(Beginning of Records to use)

(** * temporal_tables: system-versioned tables for PostgreSQL

    A shallow embedding of [temporal_tables.c] (the stack of temporal
    contexts and its transaction callbacks) and of [versioning.c] (the
    versioning trigger, its metadata cache and the period arithmetic),
    followed by the properties proved about them.

    Conventions.
    - C pointers into palloc'd memory are addresses ([positive]) into a
      finite map; a dereference of an address that is not allocated, or
      [linitial] of an empty list, has no result ([None]).
    - [ereport(ERROR, ...)] aborts the call with an [Error] value; the
      process-local state (static variables, the hash table living in
      [TopMemoryContext]) keeps whatever was written before the error.
    - Functions of PostgreSQL itself that the extension calls are written
      out in the sections named "Host"; they follow PostgreSQL's sources
      and documentation, not this repository. *)

From Stdlib Require Import ZArith Floats.
From stdpp Require Import base option list gmap strings.

Local Open Scope Z_scope.

(* ===================================================================== *)
(** * Host: identifiers and machine integers *)

Definition Oid := Z.
Definition TransactionId := Z.
Definition SubTransactionId := Z.

(** access/xact.h *)
Definition InvalidSubTransactionId : SubTransactionId := 0.
Definition TopSubTransactionId : SubTransactionId := 1.

Definition INT64_MIN : Z := - 2 ^ 63.
Definition INT64_MAX : Z := 2 ^ 63 - 1.

Definition is_int64 (z : Z) : Prop := INT64_MIN <= z <= INT64_MAX.

(** Two's-complement wrap-around of a 64-bit signed result.  PostgreSQL and
    the extensions built with its PGXS flags are compiled with [-fwrapv], so
    signed overflow wraps instead of being undefined. *)
Definition wrap_int64 (z : Z) : Z := (z + 2 ^ 63) mod 2 ^ 64 - 2 ^ 63.

(* ===================================================================== *)
(** * Host: the two representations of [TimestampTz]

    [TimestampTz] is a typedef chosen when the server is built: [int64]
    microseconds (the only choice since PostgreSQL 10, the default before),
    or [double] seconds.  The read-only configuration option
    ["integer_datetimes"] reports the choice.  The extension's code is the
    same text for both; the casts it writes, [(int64) timestamp] and
    [(float8) timestamp], are conversions in one build and no-ops in the
    other. *)

Definition float8 := float.

(** [1E-06] and [DBL_MAX] as binary64 values. *)
Definition float8_1E_06 : float8 := 0x1.0c6f7a0b5ed8dp-20%float.
Definition DBL_MAX : float8 := 0x1.fffffffffffffp+1023%float.

(** C conversion [int64 -> double]: round to nearest, ties to even. *)
Definition float8_of_int64 (z : Z) : float8 :=
  SF2Prim (binary_normalize prec emax z 0 false).

(** C conversion [double -> int64]: truncate toward zero; undefined ([None])
    for NaN, infinities and values outside the range of [int64]. *)
Definition int64_of_float8 (f : float8) : option Z :=
  match Prim2SF f with
  | S754_zero _ => Some 0
  | S754_finite s m e =>
      let a := if 0 <=? e then Z.pos m * 2 ^ e else Z.pos m / 2 ^ (- e) in
      let z := if s then - a else a in
      if (INT64_MIN <=? z) && (z <=? INT64_MAX) then Some z else None
  | S754_infinity _ | S754_nan => None
  end.

(** [nextafter(x, y)] of the C library. *)
Definition nextafter (x y : float8) : float8 :=
  if PrimFloat.is_nan x || PrimFloat.is_nan y then PrimFloat.nan
  else if PrimFloat.eqb x y then y
  else if PrimFloat.ltb x y then PrimFloat.next_up x
  else PrimFloat.next_down x.

Class TimestampRep (T : Type) := {
  (** [(TimestampTz) z] for an [int64] [z] *)
  ts_of_int64 : Z -> T;
  (** [(int64) t] *)
  ts_to_int64 : T -> option Z;
  (** [(TimestampTz) f] for a [double] [f] *)
  ts_of_float8 : float8 -> option T;
  (** [(float8) t] *)
  ts_to_float8 : T -> float8;
  (** [timestamp_cmp_internal], as a three-way comparison *)
  timestamp_cmp_internal : T -> T -> comparison;
  (** what [GetConfigOption("integer_datetimes", ...)] returns *)
  integer_datetimes_option : string
}.

(** The build with [int64] timestamps.  A timestamp is a [Z] in the range of
    [int64]; [timestamp_cmp_internal] is integer comparison. *)
#[export] Instance int64_timestamps : TimestampRep Z := {|
  ts_of_int64 := fun z => z;
  ts_to_int64 := fun t => Some t;
  ts_of_float8 := int64_of_float8;
  ts_to_float8 := float8_of_int64;
  timestamp_cmp_internal := Z.compare;
  integer_datetimes_option := "on"
|}.

(** The build with [double] timestamps.  [timestamp_cmp_internal] orders NaN
    above every other value, and NaNs equal to each other. *)
Definition float8_timestamp_cmp (dt1 dt2 : float8) : comparison :=
  if PrimFloat.is_nan dt1 then (if PrimFloat.is_nan dt2 then Eq else Gt)
  else if PrimFloat.is_nan dt2 then Lt
  else if PrimFloat.ltb dt2 dt1 then Gt
  else if PrimFloat.ltb dt1 dt2 then Lt
  else Eq.

#[export] Instance float8_timestamps : TimestampRep float8 := {|
  ts_of_int64 := float8_of_int64;
  ts_to_int64 := int64_of_float8;
  ts_of_float8 := fun f => Some f;
  ts_to_float8 := fun t => t;
  timestamp_cmp_internal := float8_timestamp_cmp;
  integer_datetimes_option := "off"
|}.

(* ===================================================================== *)
(** * temporal_tables.h, temporal_tables.c: the stack of temporal contexts *)

Inductive SystemTimeMode :=
  | CurrentTransactionStartTimestamp   (* use CURRENT_TIMESTAMP *)
  | UserDefined.                       (* use the system_time field *)

(** access/xact.h *)
Inductive XactEvent :=
  | XACT_EVENT_COMMIT | XACT_EVENT_PARALLEL_COMMIT
  | XACT_EVENT_ABORT | XACT_EVENT_PARALLEL_ABORT
  | XACT_EVENT_PREPARE | XACT_EVENT_PRE_COMMIT
  | XACT_EVENT_PARALLEL_PRE_COMMIT | XACT_EVENT_PRE_PREPARE.

Inductive SubXactEvent :=
  | SUBXACT_EVENT_START_SUB | SUBXACT_EVENT_COMMIT_SUB
  | SUBXACT_EVENT_ABORT_SUB | SUBXACT_EVENT_PRE_COMMIT_SUB.

#[export] Instance SystemTimeMode_eq_dec : EqDecision SystemTimeMode.
Proof. solve_decision. Defined.
#[export] Instance XactEvent_eq_dec : EqDecision XactEvent.
Proof. solve_decision. Defined.
#[export] Instance SubXactEvent_eq_dec : EqDecision SubXactEvent.
Proof. solve_decision. Defined.

(** Address of a palloc'd [TemporalContext]. *)
Definition ctx_ptr := positive.

Section TemporalContexts.
Context {T : Type} `{!TimestampRep T}.

Record TemporalContext := mkTemporalContext {
  subid : SubTransactionId;            (* the subtransaction it was created in *)
  system_time_mode : SystemTimeMode;
  system_time : T
}.

Definition set_subid (s : SubTransactionId) (c : TemporalContext) :=
  mkTemporalContext s (system_time_mode c) (system_time c).
Definition set_system_time_mode (m : SystemTimeMode) (c : TemporalContext) :=
  mkTemporalContext (subid c) m (system_time c).
Definition set_system_time_field (t : T) (c : TemporalContext) :=
  mkTemporalContext (subid c) (system_time_mode c) t.

(** The static [temporal_contexts] (a [List *] of pointers, top first) and
    the memory its cells point into. *)
Record ContextStore := mkContextStore {
  temporal_contexts : list ctx_ptr;
  ctx_mem : gmap ctx_ptr TemporalContext
}.

(** nodes/pg_list.h *)
Definition linitial (l : list ctx_ptr) : option ctx_ptr := l !! 0%nat.
Definition lsecond (l : list ctx_ptr) : option ctx_ptr := l !! 1%nat.
Definition list_delete_first (l : list ctx_ptr) : list ctx_ptr := tail l.
Definition lcons (p : ctx_ptr) (l : list ctx_ptr) : list ctx_ptr := p :: l.

(** [palloc]: some address that is not allocated. *)
Definition palloc_ctx (mem : gmap ctx_ptr TemporalContext) : ctx_ptr :=
  fresh (dom mem).

(** [_PG_init]: the stack holds one context, zero-filled by [palloc0] and
    tagged [InvalidSubTransactionId]. *)
Definition PG_init : ContextStore :=
  let ctx := palloc_ctx ∅ in
  let c := mkTemporalContext InvalidSubTransactionId
             CurrentTransactionStartTimestamp (ts_of_int64 0) in
  mkContextStore [ctx] {[ ctx := c ]}.

(** [memcpy(dest, src, sizeof(TemporalContext)); dest->subid = subid;] *)
Definition copy_temporal_context (dest src : ctx_ptr) (sub : SubTransactionId)
    (mem : gmap ctx_ptr TemporalContext) : option (gmap ctx_ptr TemporalContext) :=
  c ← mem !! src;
  _ ← mem !! dest;
  Some (<[dest := set_subid sub c]> mem).

Definition push_temporal_context (sub : SubTransactionId) (st : ContextStore)
    : option (ctx_ptr * ContextStore) :=
  let ctx := palloc_ctx (ctx_mem st) in
  top ← linitial (temporal_contexts st);
  c ← ctx_mem st !! top;
  (* the new cell is written in full by the copy *)
  let mem := <[ctx := set_subid sub c]> (ctx_mem st) in
  Some (ctx, mkContextStore (lcons ctx (temporal_contexts st)) mem).

(** Callback on a transaction commit or abort. The [Assert] of the source
    is compiled out of production builds and is not a check here. *)
Definition temporal_tables_xact_callback (event : XactEvent) (st : ContextStore)
    : option ContextStore :=
  if bool_decide (event = XACT_EVENT_COMMIT) || bool_decide (event = XACT_EVENT_ABORT)
  then
    ctx ← linitial (temporal_contexts st);
    c ← ctx_mem st !! ctx;
    if negb (subid c =? InvalidSubTransactionId) then
      let stack := list_delete_first (temporal_contexts st) in
      if bool_decide (event = XACT_EVENT_COMMIT) then
        top_ctx ← linitial stack;
        mem ← copy_temporal_context top_ctx ctx InvalidSubTransactionId (ctx_mem st);
        Some (mkContextStore stack mem)
      else Some (mkContextStore stack (ctx_mem st))
    else Some st
  else Some st.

(End of Records to use)

Copy each line of the data that contains the word "PrimFloat", leaving the other lines out.

  if PrimFloat.is_nan x || PrimFloat.is_nan y then PrimFloat.nan
  else if PrimFloat.eqb x y then y
  else if PrimFloat.ltb x y then PrimFloat.next_up x
  else PrimFloat.next_down x.
  if PrimFloat.is_nan dt1 then (if PrimFloat.is_nan dt2 then Eq else Gt)
  else if PrimFloat.is_nan dt2 then Lt
  else if PrimFloat.ltb dt2 dt1 then Gt
  else if PrimFloat.ltb dt1 dt2 then Lt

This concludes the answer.